• What is needed
Please restate, word for word, the lines below that begin at the one with "apply (anti_symm (⊆));" and end at the one with "identity_digest := EmptyString". Leave out all other lines.

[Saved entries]
☆ ☆ ☆

(** The settings identity is an identity: two effective settings hash the same text
    exactly when they agree in kind, context, concurrency, batch, parallelism and
    knobs, whatever the order of their knobs and whatever their change effects. *)
Theorem settings_text_identity s1 s2 :
  dumps (_canonical (identity s1)) = dumps (_canonical (identity s2)) <->
  settings_kind s1 = settings_kind s2 /\ settings_context s1 = settings_context s2 /\
  settings_concurrency s1 = settings_concurrency s2 /\ settings_batch s1 = settings_batch s2 /\
  parallelism s1 = parallelism s2 /\ knobs s1 = knobs s2.
Proof.
  split; [|by unfold identity; intros (-> & -> & -> & -> & -> & ->)].
  intros H%dumps_inj. unfold identity in H.
  pose proof (fun i k v v' => canonical_at _ _ i k v v' H eq_refl) as Hat.
  split_and!.
  - pose proof (Hat 0%nat _ _ _ eq_refl eq_refl) as E. injection E as E. by apply settings_kind_word_inj.
  - exact (json_of_opt_inj _ _ (Hat 1%nat _ _ _ eq_refl eq_refl)).
  - exact (json_of_opt_inj _ _ (Hat 2%nat _ _ _ eq_refl eq_refl)).
  - exact (json_of_opt_inj _ _ (Hat 3%nat _ _ _ eq_refl eq_refl)).
  - exact (parallelism_json_inj _ _ (Hat 4%nat _ _ _ eq_refl eq_refl)).
  - pose proof (Hat 5%nat _ _ _ eq_refl eq_refl) as E.
    apply (anti_symm (⊆)); apply knobs_json_sub; [exact E|by symmetry].
Qed.
End facts.

(** ** A concrete change *)
#[global] Instance string_scalar : KnobScalar string.
Proof.
  refine {| scalar_eqb := fun a b => bool_decide (a = b); scalar_json := JString |}.
  - intros v. by apply bool_decide_eq_true.
  - by intros a b [= ->].
  - done.
Defined.

Definition two_nodes (context : Z) : EffectiveResourceSettings string := {|
  settings_kind := generation; settings_context := Some context; settings_concurrency := Some 8;
  settings_batch := None;
  parallelism := {| world_size := 2; tensor := 2; pipeline := 1; data := 1; backend := "ray" |};
  knobs := {["dtype" := "fp8"; "cache" := "auto"]}; change_effects := {["cache" := "none"]};
  identity_digest := EmptyString |}.

Lemma preparation_is_strongest_witness :
  exists d, classify_preparation_effects (Some (two_nodes 4096)) (Some (two_nodes 8192))
              {["image" := "reinstall"%string]} = Ok d /\
    prep_effect d = reinstall /\ settings_changed d = ["context_tokens"; "image"]%string /\
    strength (prep_effect d) =
      strongest (causes (Some (two_nodes 4096)) (two_nodes 8192) {["image" := "reinstall"%string]}).
Proof.
  pose proof (preparation_is_strongest (Some (two_nodes 4096)) (two_nodes 8192)
                {["image" := "reinstall"%string]}) as H.
  destruct (classify_preparation_effects _ _ _) as [d|e] eqn:E; [|by vm_compute in E].
  exists d. split; [reflexivity|]. split; [|split; [|apply H]]; vm_compute in E; by injection E as <-.
Defined.

Lemma settings_text_identity_witness :
  dumps (_canonical (identity (two_nodes 4096))) <> dumps (_canonical (identity (two_nodes 8192))).
Proof. intros H. apply settings_text_identity in H as (_ & H & _). discriminate H. Defined.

☆ ☆ ☆

• Output for this exercise
    apply (anti_symm (⊆)); apply knobs_json_sub; [exact E|by symmetry].
Qed.
End facts.

(** ** A concrete change *)
#[global] Instance string_scalar : KnobScalar string.
Proof.
  refine {| scalar_eqb := fun a b => bool_decide (a = b); scalar_json := JString |}.
  - intros v. by apply bool_decide_eq_true.
  - by intros a b [= ->].
  - done.
Defined.

Definition two_nodes (context : Z) : EffectiveResourceSettings string := {|
  settings_kind := generation; settings_context := Some context; settings_concurrency := Some 8;
  settings_batch := None;
  parallelism := {| world_size := 2; tensor := 2; pipeline := 1; data := 1; backend := "ray" |};
  knobs := {["dtype" := "fp8"; "cache" := "auto"]}; change_effects := {["cache" := "none"]};
  identity_digest := EmptyString |}.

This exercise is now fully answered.